Is criticism over a Tweet I made even worth answering? Hells Yeah!
March 11, 2011
Yesterday, I received a missive from someone I hadn’t conversed with in nearly a year. He’d been compelled to criticize me about a Tweet I’d composed a few days prior! The offending Tweet: “So, who’s giving up Twitter for Lent?”
Among other things, the man wrote: “Steff- Who really gives a shit about what others are giving up for Lent? Too many posts, dude. You’re starting to get the reputation as a maker of white noise. Might want to be a bit more selective on what and where you post. Right message, right audience, right time, right place, etc.”
Wow. With friends like that…
I remained calm. First, I told him I don’t often use Linkedin but that my Twitter feed is linked to it. (I realize Linkedin is a professional network. To his point, personal Tweets might be out of place there.) However, I also referred him to my 1,870 followers who seem to get a kick out of my tweets. And I out of theirs. Then I mentioned my blog and its growing readership. Not monster numbers but pretty good for “white noise.” Thank you, by the way.

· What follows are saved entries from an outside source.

(** * Mini-Compiler: the tokenizer and the recursive-descent parser

    A shallow embedding of [lexer.cpp] / [parser.cpp].  The [Lexer] and the
    [Parser] are C++ classes with a cursor; both are modelled with explicit
    state passing.  [std::unique_ptr<AstNode>] may be null and is modelled
    as [option AstNode]. *)

From Stdlib Require Import Bool Arith NArith Lia List Ascii String.
Import ListNotations.
Open Scope string_scope.
Open Scope nat_scope.

(** ** Tokens *)

Inductive TokenType : Type :=
| KEYWORD_INT
| IDENTIFIER
| INTEGER_LITERAL
| OPERATOR_PLUS
| OPERATOR_MINUS
| OPERATOR_MULTIPLY
| OPERATOR_DIVIDE
| OPERATOR_ASSIGN
| PUNCTUATION_SEMICOLON
| END_OF_FILE
| UNKNOWN.

Definition TokenType_eq_dec (a b : TokenType) : {a = b} + {a <> b}.
Proof. decide equality. Defined.

Definition TokenType_eqb (a b : TokenType) : bool :=
  if TokenType_eq_dec a b then true else false.

Record Token : Type := mkToken { type : TokenType; value : string }.

(** ** <cctype> in the "C" locale

    [std::isspace], [std::isdigit], [std::isalpha] and [std::isalnum] over
    the 8-bit [char].  Bytes outside 0..127 belong to no class. *)

Definition isspace (c : ascii) : bool :=
  let n := nat_of_ascii c in (n =? 32) || ((9 <=? n) && (n <=? 13)).

Definition isdigit (c : ascii) : bool :=
  let n := nat_of_ascii c in (48 <=? n) && (n <=? 57).

Definition isalpha (c : ascii) : bool :=
  let n := nat_of_ascii c in
  ((65 <=? n) && (n <=? 90)) || ((97 <=? n) && (n <=? 122)).

Definition isalnum (c : ascii) : bool := isalpha c || isdigit c.

(** ** The Lexer *)

Module Lexer.

Record Lexer : Type := mkLexer { source_code : string; current_pos : nat }.

(** [Lexer(const std::string& source)] *)
Definition new (source : string) : Lexer :=
  {| source_code := source; current_pos := 0 |}.

(** The three scanning loops of the class share one shape,
    [while (current_pos < source_code.length() && p(source_code[current_pos]))
       current_pos++;]
    [scan p src pos fuel] is that loop; it returns the final [current_pos].
    A loop iteration needs [pos < length src], so [length src - pos]
    iterations are always enough (see [scan_exit]). *)
Fixpoint scan (p : ascii -> bool) (src : string) (pos fuel : nat) : nat :=
  match fuel with
  | 0 => pos
  | S fuel' =>
      match get pos src with
      | Some c => if p c then scan p src (S pos) fuel' else pos
      | None => pos
      end
  end.

Definition scan_from (p : ascii -> bool) (lx : Lexer) : Lexer :=
  let src := source_code lx in
  let pos := current_pos lx in
  {| source_code := src; current_pos := scan p src pos (length src - pos) |}.

Definition skipWhitespace (lx : Lexer) : Lexer := scan_from isspace lx.

(** [current_pos++] *)
Definition bump (lx : Lexer) : Lexer :=
  {| source_code := source_code lx; current_pos := S (current_pos lx) |}.

Definition readInteger (lx : Lexer) : Token * Lexer :=
  let start_pos := current_pos lx in
  let lx' := scan_from isdigit lx in
  let value := substring start_pos (current_pos lx' - start_pos) (source_code lx') in
  (mkToken INTEGER_LITERAL value, lx').

Definition readIdentifierOrKeyword (lx : Lexer) : Token * Lexer :=
  let start_pos := current_pos lx in
  let lx' := scan_from isalnum lx in
  let value := substring start_pos (current_pos lx' - start_pos) (source_code lx') in
  if (value =? "int")%string
  then (mkToken KEYWORD_INT value, lx')
  else (mkToken IDENTIFIER value, lx').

In conclusion I told my critical friend that I get a lot of satisfaction and pleasure out of social networking. Some pain too. But that first and foremost I believe social media should be FUN. That’s why it was created. The feverish networking and self-promotion came later.
In my view, the Lent Tweet was a fun, mildly provocative question relating to addiction and social networks. Twitter is addictive. For many of us Twitter would be the perfect thing to give up for Lent! I first saw the question asked by another person I follow. I re-tweeted it. Later I composed my own version. In turn, that was re-tweeted. My point to him: others appreciated the Tweet. It was not “white noise.”
And so what if it was? I’ve gotten way more flack pimping my novels via Twitter than from random, silly Tweets. We live and we learn and we Tweet about it all. That is the peeve and promise of social networks. Perhaps my friend would prefer more links to innocuous case studies. Frankly, I prefer white noise to white papers.
Needless to say, I did not put that last paragraph in my reply. Why? Because offering unsolicited criticism via email or social networks is almost never taken as intended. I learned that the hard way. Hopefully, now he has too.